The Roberts Court (2005–present)
In what search and seizure case did the Roberts Court invalidate a warrantless search because the husband denied consent?
The Roberts Court ruled 6–3 in Georgia v. Randolph (2006) that law enforcement officials violated the Fourth Amendment when they searched an estranged couple’s home with the wife’s initial consent but without the husband’s consent. Writing for the majority, Justice David Souter reasoned that “a warrantless search of a shared dwelling for evidence over the express refusal of consent by a physically present resident cannot be justified as reasonable as to him on the basis of consent given to the police by another resident.”

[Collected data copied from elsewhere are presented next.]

(** The number of changesets that a rate allows in a duration, up to the fraction
    that is cut off and to one more for rounding. *)
Definition room (r : rate) (d k : Z) : Prop :=
  match AsDuration (rate_unit r) with
  | Done unit => 0 <= k /\ Z.abs (k * unit - rate_n r * d) < 2 * unit
  | _ => False
  end.

(** No rate-limited window is in force in the minute in which it closes. *)
Definition settles (ws : list Window) : Prop :=
  forall t w, active ws t = Some w -> closing w t = true -> IsUnlimited (w_rate w) = true.

Lemma limit_moderate cfg t : moderate cfg -> rate_n (limit (windows cfg) t) < 2 ^ 30.
Proof.
  unfold moderate, limit, active. rewrite Forall_forall. intros Hm. destruct (last _) as [w|] eqn:E; [|simpl; lia].
  apply last_Some_elem_of in E. rewrite list_elem_of_In, filter_In, <- list_elem_of_In in E. apply Hm, E.
Qed.

Section Estimates.
Context {F : FloatConversion} (cfg : Configuration) (now : Z).

(** The room of a schedule: [-1] when it is not limited. *)
Lemma total_room t s : Forall valid_window (windows cfg) -> moderate cfg -> enforces (windows cfg) t s ->
  (IsUnlimited (s_rate s) = false -> 0 <= s_duration s) ->
  returns (total s) (fun k =>
    if IsUnlimited (s_rate s) then k = -1 else room (s_rate s) (s_duration s) k /\ k < 2 ^ 53 /\ (s_duration s = 0 -> k = 0)).
Proof.
  intros Hv Hm He Hd. pose proof (limit_valid _ t Hv) as Hr. pose proof (limit_moderate cfg t Hm) as Hn.
  rewrite <- (enforces_now _ _ _ He) in Hr, Hn. unfold total, room. pose proof (enforces_zero _ _ _ He) as Hl.
  destruct (AsDuration_valid _ Hr) as (unit & -> & [Hu1 Hu2] & Hq & Hmul). destruct (s_limiter s) as [l|].
  - destruct (IsUnlimited (s_rate s)) eqn:Hu; [by apply returns_done|]. specialize (Hd eq_refl).
    cbn [run_bind]. apply returns_done. destruct (enforces_duration _ _ _ He) as [_ Hdur].
    assert (0 <= rate_n (s_rate s)) as H0 by (unfold IsUnlimited in Hu; apply Z.eqb_neq in Hu; destruct Hr; lia).
    assert (0 < rate_n (s_rate s)) by (destruct (decide (rate_n (s_rate s) = 0)) as [E0|]; [apply Hl in E0; done|lia]).
    set (p := rate_n (s_rate s) * Z.quot Hour unit). assert (0 < p <= 2 ^ 30 * 3600) by (subst p; nia).
    rewrite wrap64_small by lia. rewrite fmul_comm.
    assert (at_most 192 (fdiv (of_int (s_duration s)) (of_int Hour))) as Hin by (apply fdiv_at_most; nlia).
    assert (at_most (p * 192) (fmul (of_int p) (fdiv (of_int (s_duration s)) (of_int Hour)))) as Hout
      by (apply fmul_at_most; [lia|apply of_int_at_most; lia|done]).
    pose proof (to_int_at_most (p * 192) _ ltac:(lia) Hout). split_and!; [lia| |lia|].
    + assert (close (s_duration s) Hour 384 (fdiv (of_int (s_duration s)) (of_int Hour))) as Hc by (apply (fdiv_close 192); nlia).
      apply (fmul_close p 192) in Hc; [|lia|lia|done|done].
      apply (to_int_close (p * 192)) in Hc as Hk; [|lia|done|lia|done].
      set (k := to_int _) in *. apply (Z.mul_lt_mono_pos_r (Z.quot Hour unit)); [lia|].
      rewrite <- (Z.abs_eq (Z.quot Hour unit)) at 1 by lia. rewrite <- Z.abs_mul.
      replace ((k * unit - rate_n (s_rate s) * s_duration s) * Z.quot Hour unit) with (k * Hour - p * s_duration s)
        by (subst p; clearbody k; set (q := Z.quot Hour unit) in *; rewrite <- Hmul; ring). rewrite <- Z.mul_assoc, Hmul. done.
    + intros E0. rewrite E0, fmul_comm. apply to_int_zero; [done|lia].
  - apply returns_done. unfold IsUnlimited. rewrite (proj1 Hl eq_refl). change (0 =? -1) with false. rewrite !Z.mul_0_l. split_and!; nlia.
Qed.

(** The schedule at [u] is limited and lets [k] changesets through, as many as the
    configured rate allows in its time. *)
Record lets (u : Z) (s : Schedule) (k : Z) : Prop := {
  lets_schedule : scheduleAt UTC cfg u = Done s;
  lets_total : total s = Done k;
  lets_later : u < ValidUntil s;
  lets_limited : IsUnlimited (limit (windows cfg) u) = false;
  lets_room : room (limit (windows cfg) u) (ValidUntil s - u) k
}.

(** [walk c u]: from [now] on, schedule after schedule, [c] changesets are
    released before [u]. *)
Inductive walk : Z -> Z -> Prop :=
| walk_here : walk 0 now
| walk_next c u s k : walk c u -> lets u s k -> walk (c + k) (ValidUntil s).

Definition waiting (c n : Z) : Prop := c = 0 \/ c < n.

Inductive estimated (n : Z) : option Z -> Prop :=
| est_unlimited c u : walk c u -> u < now + Week -> waiting c n -> IsUnlimited (limit (windows cfg) u) = true ->
    estimated n (Some u)
| est_within c u s k t : walk c u -> u < now + Week -> waiting c n ->
    lets u s k -> 0 < k -> n <= c + k -> u <= t <= ValidUntil s -> (c + k = n -> t = ValidUntil s) ->
    Z.abs ((t - u) * k - (ValidUntil s - u) * (n - c)) < 2 * k -> estimated n (Some t)
| est_far c u : walk c u -> now + Week <= u -> waiting c n -> estimated n None.

(** One turn in the schedule that has room for the changeset: the part of the
    schedule's time that the part of its room in front of the changeset takes, less
    than two nanoseconds away. *)
Lemma duration_range rem k d : 0 < rem <= k -> k < 2 ^ 53 -> 0 < d <= Week + Day ->
  let t := to_int (fmul (of_int d) (fsub (of_int 1) (fdiv (fabs (of_int (- rem))) (of_int k)))) in
  0 <= t <= d /\ Z.abs (t * k - d * (k - rem)) < 2 * k.
Proof.
  intros Hr Hk Hd. rewrite fabs_of_int_opp by lia.
  assert (at_most 1 (fdiv (of_int rem) (of_int k))) as Hq by (apply fdiv_at_most; lia).
  pose proof (fsub_one_at_most _ Hq) as Hs.
  assert (at_most (d * 1) (fmul (of_int d) (fsub (of_int 1) (fdiv (of_int rem) (of_int k))))) as Ht
    by (apply fmul_at_most; [nlia|apply of_int_at_most; nlia|done]).
  cbv zeta. split; [rewrite <- (Z.mul_1_r d) at 3; apply to_int_at_most; [nlia|done]|].
  eapply (to_int_close (d * 1)); [nlia|lia| |done|]; cycle 1.
  - apply (fmul_close d 1); [nlia|nlia|lia|done|]. apply fsub_one_close; [lia|done|]. apply (fdiv_close 1); lia.
  - nlia.
Qed.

The case began when Janet Randolph called the police and told them that her husband Scott used drugs and there were “items of drug evidence” in the house. Mr. Randolph returned home before the police began their search and explicitly objected to the search.
The officer then received permission from Janet Randolph to search the premises and noticed a cocaine straw. He then went to his car to get an evidence bag and call for a warrant. When the officer returned, Janet Randolph withdrew her consent but the officer took the straw and later returned with a search warrant. Scott Randolph was later charged with possession of cocaine.
Scott Randolph filed a motion to suppress, contending that his Fourth Amendment rights were violated when the officer initially engaged in a warrantless search of his home in the face of his denials of permission. A trial court denied his motion, but the Georgia Court of Appeals and Supreme Court ruled in his favor.